Henri Matisse, Bonheur de Vivre (Joy of Life), 1905-06, oil on canvas, 176.5 x 240.7 cm (The Barnes Foundation, Philadelphia)

The Joy of Life

In 1906, Henri Matisse finished what is often considered his greatest Fauve painting, the Bonheur de Vivre, or the “Joy of Life." It is a large-scale painting depicting an Arcadian landscape filled with brilliantly colored forest, meadow, sea, and sky and populated by nude figures both at rest and in motion. As with the earlier Fauve canvases, color is responsive only to emotional expression and the formal needs of the canvas, not the realities of nature. The references are many, but in form and date, Bonheur de Vivre is closest to Cézanne’s last great image of bathers.
Paul Cézanne, The Large Bathers, 1906, oil on canvas, 210 x 250.8 cm (Philadelphia Museum of Art)

Matisse and his sources

Like Cézanne, Matisse constructs the landscape so that it functions as a stage. In both works trees are planted at the sides and in the far distance, and their upper boughs are spread apart like curtains, highlighting the figures lounging beneath. And like Cézanne, Matisse unifies the figures and the landscape. Cézanne does this by stiffening and tilting his trunk-like figures. In Matisse's work, the serpentine arabesques that define the contours of the women are heavily emphasized, and then reiterated in the curvilinear lines of the trees.
Jean-Auguste-Dominique Ingres, La Grande Odalisque, 1814, oil on canvas, 88.9 x 162.56 cm (Louvre, Paris)
Matisse creates wildly sensual figures in Bonheur de Vivre, which show how he was clearly informed by Ingres’s odalisques and harem fantasies.
Titian, Bacchananal of the Andrians, 1523-26, oil on canvas, 175 x 193 (Museo del Prado, Madrid)
Additionally, Matisse references Titian. For like Titian's Bacchanal of the Andrians, the scene depicted in Bonheur de Vivre is an expression of pure pleasure. Here is a place full of life and love and free from want or fear. Instead of a contemporary scene in a park, on the banks of the Seine, or other recognizable places in nature, Matisse has returned to mythic paradise.
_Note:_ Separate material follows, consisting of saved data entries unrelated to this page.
(** ** Callers of Snowpark Container Services *)

Lemma hex_digit_inj d e : (0 <= d < 16)%Z -> (0 <= e < 16)%Z -> hex_digit d = hex_digit e -> d = e.
Proof.
  intros Hd He E. apply (f_equal nat_of_ascii) in E. unfold hex_digit in E.
  rewrite !nat_ascii_embedding in E; [destruct (Z.ltb_spec d 10), (Z.ltb_spec e 10); lia|destruct (Z.ltb_spec e 10); lia|destruct (Z.ltb_spec d 10); lia].
Qed.

Lemma hex_length n v : String.length (hex n v) = n.
Proof. revert v. induction n as [|n IH]; intros v; [done|]. cbn [hex]. rewrite string_length_app, IH. cbn. lia. Qed.

Lemma str_snoc_inj a b (c d : ascii) : a ++ String c "" = b ++ String d "" -> a = b /\ c = d.
Proof.
  revert b. induction a as [|x a IH]; intros [|y b] E; cbn [String.append] in E.
  - by injection E.
  - injection E as _ E. destruct b; done.
  - injection E as _ E. destruct a; done.
  - injection E as -> E. destruct (IH b E) as [-> ->]. done.
Qed.

Lemma str_app_inj p a b : p ++ a = p ++ b -> a = b.
Proof. induction p as [|c p IH]; [done|]. cbn [String.append]. intros E. apply IH. by injection E. Qed.

Lemma hex_inj n v w : (0 <= v < 16 ^ Z.of_nat n)%Z -> (0 <= w < 16 ^ Z.of_nat n)%Z -> hex n v = hex n w -> v = w.
Proof.
  revert v w. induction n as [|n IH]; intros v w Hv Hw E; [simpl in *; lia|].
  rewrite Nat2Z.inj_succ, Z.pow_succ_r in Hv, Hw by lia. cbn [hex] in E. apply str_snoc_inj in E as [Eh Ed].
  apply hex_digit_inj in Ed; [|apply Z.mod_pos_bound; lia..]. apply IH in Eh; [|split; [apply Z.div_pos; lia|apply Z.div_lt_upper_bound; lia]..].
  rewrite (Z.div_mod v 16), (Z.div_mod w 16) by lia. by rewrite Eh, Ed.
Qed.

(** [Hasher::finish] is 64 bits wide. *)
Class ProcessLaws `{P : Process} : Prop := { default_hash_range : forall l, (0 <= default_hash l < 2 ^ 64)%Z }.

Section callers.
Context {J : Jwt} `{PL : ProcessLaws}.

(** Callers of the ingress without a token share a session exactly when they have the same user and
    account, unless the 64-bit hash of two different callers collides; the session tells who the caller is. *)
Theorem spcs_session_by_caller now hs hs' user user' ts ts' :
  header_value hs SPCS_CURRENT_USER_HEADER = Some user -> header_value hs' SPCS_CURRENT_USER_HEADER = Some user' ->
  header_value hs SPCS_CURRENT_USER_TOKEN_HEADER = None -> header_value hs' SPCS_CURRENT_USER_TOKEN_HEADER = None ->
  spcs_ingress_session_from_headers now hs = Some ts -> spcs_ingress_session_from_headers now hs' = Some ts' ->
  let account := default "" (header_value hs SPCS_CURRENT_ACCOUNT_HEADER) in
  let account' := default "" (header_value hs' SPCS_CURRENT_ACCOUNT_HEADER) in
  (default_hash ["user"; account; user] = default_hash ["user"; account'; user'] -> account = account' /\ user = user') ->
  (ts.(session_id) = ts'.(session_id) <-> account = account' /\ user = user') /\ attr ts.(metadata) UserName = Some user.
Proof.
  intros Hu Hu' Ht Ht' Hs Hs' account account' Hinj. unfold spcs_ingress_session_from_headers, spcs_identity in Hs, Hs'.
  rewrite Hu, Ht in Hs. rewrite Hu', Ht' in Hs'. cbn [mbind option_bind] in Hs, Hs'. apply (inj Some) in Hs as <-. apply (inj Some) in Hs' as <-.
  fold account account'. split.
  - cbn [session_id with_metadata new_tokenized]. split; [|intros [-> ->]; done]. intros E. apply Hinj. apply (hex_inj 16).
    + apply default_hash_range.
    + apply default_hash_range.
    + by apply str_app_inj in E.
  - unfold attr, set_attr. cbn [metadata with_metadata]. destruct (String.eqb account ""); [apply lookup_insert_eq|].
    rewrite lookup_insert_ne by done. apply lookup_insert_eq.
Qed.

(** A request without a valid caller token has no trusted session, whoever it claims to be. *)
Lemma bad_caller_token_refused now hs token :
  header_value hs SPCS_CURRENT_USER_TOKEN_HEADER = Some token ->
  (forall user, validated_spcs_caller_token_claims now token user hs = None) -> spcs_ingress_session_from_headers now hs = None.
Proof.
  intros Ht Hv. unfold spcs_ingress_session_from_headers. destruct (header_value hs SPCS_CURRENT_USER_HEADER) as [user|]; [|done].
  cbn [mbind option_bind]. unfold spcs_identity. by rewrite Ht, Hv.
Qed.
End callers.

(** ** Examples *)
Module RestExamples.

#[global] Instance tokenized_eq_dec : EqDecision TokenizedSession.
Proof. solve_decision. Defined.
#[global] Instance claims_eq_dec : EqDecision Claims.
Proof. solve_decision. Defined.

(** A signer that has made the tokens of a table, and no others. *)
Definition lookup_token (table : list (Claims * string * string)) (t key : string) : option Claims :=
  c ← List.find (fun e => String.eqb (snd e) t && String.eqb (snd (fst e)) key) table; Some (fst (fst c)).

Definition issue (table : list (Claims * string * string)) (c : Claims) (key : string) : option string :=
  e ← List.find (fun e => bool_decide (fst (fst e) = c) && String.eqb (snd (fst e)) key) table; Some (snd e).

Definition accepts (now : Z) (v : Validation) (c : Claims) : bool :=
  Z.leb (now - v.(leeway))%Z c.(exp) && match v.(audience) with Some l => bool_decide (c.(aud) ∈ l) | None => true end.

Definition table_jwt (table : list (Claims * string * string)) : Jwt := {|
  JwtError := string;
  decode now t key v := match lookup_token table t key with Some c => if accepts now v c then Ok c else Err "expired" | None => Err "signature" end;
  decode_caller now t key v := Err "no caller";
  encode c key := match issue table c key with Some t => Ok t | None => Err "key" end |}.

Definition table_ok (table : list (Claims * string * string)) : Prop :=
  Forall (fun e => jwt_shape (snd e) /\ lookup_token table (snd e) (snd (fst e)) = Some (fst (fst e))) table.

Lemma issue_spec table c key t : table_ok table -> issue table c key = Some t -> jwt_shape t /\ lookup_token table t key = Some c.
Proof.
  intros Hok. unfold issue. destruct (List.find _ table) as [[[c' k'] t']|] eqn:E; cbn [mbind option_bind]; [|done]. intros [= <-].
  apply find_some in E as [Hin [Hc%bool_decide_eq_true Hk%String.eqb_eq]%andb_true_iff]. cbn in Hc, Hk. subst.
  apply list_elem_of_In in Hin. by apply (proj1 (Forall_forall _ _) Hok) in Hin.
Qed.

Definition table_jwt_laws table (Hok : table_ok table) : @JwtLaws (table_jwt table).
Proof.
  refine {| signed := fun t key => is_Some (lookup_token table t key) |}.
  - intros c key t E. cbn [encode table_jwt] in E. destruct (issue table c key) as [t'|] eqn:Ei; [|done]. injection E as <-.
    destruct (issue_spec _ _ _ _ Hok Ei) as [Hs Hl]. split; [done|]. rewrite Hl. by eexists.
  - intros now t key v c E. cbn [decode table_jwt] in E. destruct (lookup_token table t key) as [c'|] eqn:El; [|done].
    destruct (accepts now v c') eqn:Ea; [|done]. injection E as <-. apply andb_true_iff in Ea as [Hexp Haud]. apply Z.leb_le in Hexp.
    split_and!; [intros _; by eexists|done|]. intros _ l Hl. rewrite Hl in Haud. by apply bool_decide_eq_true in Haud.
  - intros now c key t v l E Hl Ha Hexp. cbn [encode table_jwt] in E. destruct (issue table c key) as [t'|] eqn:Ei; [|done]. injection E as <-.
    destruct (issue_spec _ _ _ _ Hok Ei) as [_ El]. cbn [decode table_jwt]. rewrite El. unfold accepts. rewrite Hl.
    rewrite (proj2 (Z.leb_le _ _) Hexp). by rewrite bool_decide_eq_true_2.
Defined.
Lemma nodes_children recursive mode v : nodes recursive mode v = concat (map (child_nodes recursive mode v) (children mode v)).
Proof.
  destruct v as [| | | |l|m]; cbn [nodes children]; try done.
  - destruct (is_array mode); [|done]. set (w := VArray l). unfold imap.
    change (fun i w0 => (Index i, w0)) with (fun i (w0 : Value) => (Index (0 + i), w0)).
    assert (forall k, (fix each (i : nat) (l : list Value) : list node :=
      match l with
      | [] => []
      | w0 :: l => (mkNode [Index i] w0 w :: (if recursive then map (below (Index i)) (nodes recursive mode w0) else [])) ++ each (S i) l
      end%list) k l = concat (map (child_nodes recursive mode w) (imap (fun i (w0 : Value) => (Index (k + i), w0)) l))) as Hk.
    { clear. intros k. revert k. generalize w as v0. induction l as [|x l IH]; intros v0 k; [done|].
      cbn [imap map concat]. rewrite IH. f_equal; [unfold child_nodes; cbn; by rewrite Nat.add_0_r|]. f_equal. f_equal.
      apply imap_ext. intros i y _. cbn. by rewrite Nat.add_succ_r. }
    apply (Hk 0%nat).
  - destruct (is_object mode); [|done]. set (w := VObject m). clearbody w. induction m as [|[k x] m IH]; [done|]. cbn [map concat]. by rewrite IH.
Qed.

Lemma elem_of_concat {A} (x : A) (ls : list (list A)) : x ∈ concat ls <-> exists l, x ∈ l /\ l ∈ ls.
Proof.
  rewrite list_elem_of_In, in_concat. setoid_rewrite list_elem_of_In. naive_solver.
Qed.

Section rows.
Context `{Serde}.

Definition row_of (row_id : Z) (path : list PathToken) (n : node) : Row :=
  child_row row_id (path ++ n.(node_path))%list (default (Index 0) (last n.(node_path))) n.(node_value) n.(node_parent).

Lemma nodes_nonempty recursive mode v n : n ∈ nodes recursive mode v -> n.(node_path) <> [].
Proof.
  rewrite nodes_children. intros (l & Hn & (c & -> & _)%list_elem_of_fmap)%elem_of_concat. unfold child_nodes in Hn.
  apply elem_of_cons in Hn as [->|Hn]; [done|]. destruct recursive; [|by apply not_elem_of_nil in Hn].
  by apply list_elem_of_fmap in Hn as (n' & -> & _).
Qed.

Lemma row_of_below row_id path t n : n.(node_path) <> [] -> row_of row_id path (below t n) = row_of row_id (path ++ [t])%list n.
Proof. intros Hn. unfold row_of. cbn [node_path below node_value node_parent]. rewrite <- app_assoc. cbn [app]. by destruct (node_path n). Qed.

(** One turn of the loops, on their children. *)
Definition turn (row_id : Z) (path : list PathToken) (outer recursive : bool) (mode : FlattenMode) (v : Value) (out : Out) (c : PathToken * Value) : Out :=
  let p := (path ++ [c.1])%list in
  let out := push out (child_row row_id p c.1 c.2 v) in
  if recursive then flatten row_id c.2 p outer recursive mode out else out.

Lemma flatten_children row_id v path outer recursive mode out :
  flatten row_id v path outer recursive mode out =
  foldl (turn row_id path outer recursive mode v)
    (match v with VArray _ => if is_array mode then set_outer out v else out | VObject _ => if is_object mode then set_outer out v else out | _ => out end)
    (children mode v).
Proof.
  destruct v as [| | | |l|m]; cbn [flatten children]; try done.
  - destruct (is_array mode); cbn [negb]; [|done]. set (w := VArray l).
    change (fun i w0 => (Index i, w0)) with (fun i (w0 : Value) => (Index (0 + i), w0)).
    generalize (set_outer out w) as o. generalize 0%nat as k. clearbody w. induction l as [|x l IH]; intros k o; [done|].
    cbn [imap foldl]. rewrite IH. unfold turn at 2. cbn [fst snd]. rewrite Nat.add_0_r. f_equal.
    apply imap_ext. intros i y _. cbn. by rewrite Nat.add_succ_r.
  - destruct (is_object mode); cbn [negb]; [|done]. set (w := VObject m). generalize (set_outer out w) as o. clearbody w.
    induction m as [|[k x] m IH]; intros o; [done|]. cbn [map foldl]. rewrite IH. done.
Qed.

Lemma foldl_turn_rows row_id path outer recursive mode v cs out :
  Forall (fun c => forall p o, rows (flatten row_id c.2 p outer recursive mode o) = (rows o ++ map (row_of row_id p) (nodes recursive mode c.2))%list) cs ->
  rows (foldl (turn row_id path outer recursive mode v) out cs) =
    (rows out ++ map (row_of row_id path) (concat (map (child_nodes recursive mode v) cs)))%list.
Proof.
  revert out. induction cs as [|c cs IH]; intros out Hc; cbn [foldl map concat]; [by rewrite app_nil_r|].
  apply Forall_cons in Hc as [Hc Hcs]. rewrite IH by done. rewrite map_app, app_assoc. f_equal. unfold turn, child_nodes.
  assert (child_row row_id (path ++ [c.1]) c.1 c.2 v = row_of row_id path (mkNode [c.1] c.2 v)) as -> by done.
  destruct recursive; [|done]. rewrite Hc. cbn [rows push map]. rewrite <- app_assoc. cbn [app]. do 2 f_equal.
  rewrite map_map. apply map_ext_in. intros n Hn%list_elem_of_In. symmetry. apply row_of_below. by eapply nodes_nonempty.
Qed.

Lemma children_elem_value mode v (P : Value -> Prop) :
  match v with VArray l => Forall P l | VObject m => Forall (fun kv => P kv.2) m | _ => True end -> Forall (fun c => P c.2) (children mode v).
Proof.
  destruct v as [| | | |l|m]; cbn [children]; try done.
  - intros Hl. destruct (is_array mode); [|done]. apply Forall_forall. intros [t w] (i & x & [= -> ->] & Hw)%elem_of_lookup_imap. cbn.
    by eapply Forall_lookup_1.
  - intros Hm. destruct (is_object mode); [|done]. apply Forall_map. eapply Forall_impl; [exact Hm|]. done.
Qed.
Radicalism, or how to color outside the lines

But do not be misled by his interest in myth—Matisse is not joining in with Bouguereau or any other Salon artist. This is the epitome of Fauvism, a radical new approach that incorporate purely expressive, bright, clear colors and wildly sensual forms. Matisse's painting s perhaps the first canvas to clearly understand Cézanne’s great formal challenge, and to actually further the elder master’s ideas. In fact, despite its languid poses, Bonheur de Vivre was regarded as the most radical painting of its day. Because of this, Matisse became known, briefly, as the most daring painter in Paris.
Henri Matisse, detail Bonheur de Vivre (Joy of Life), 1905-06, oil on canvas, 176.5 x 240.7 cm (The Barnes Foundation, Philadelphia)
So what was daring about this canvas? Here is one key issue: unlike the paintings by Cézanne, Ingres, or Titian, Matisse's work does not depict forms that recede in the background and diminish in scale. If you study the figures in the foreground and the middle ground of Bonheur de Vivre, you will notice that their scale is badly skewed. The shift of scale between the player of the double flute (bottom center) and the smooching couple (bottom right) is plausible, if we take the musician to be a child, but what of the giants just behind them? Compared to the figures standing in the wings, who are obviously mature women (middle ground left), these center women are of enormous proportion. They are simply too big to make sense of within the traditional conventions of Western painting.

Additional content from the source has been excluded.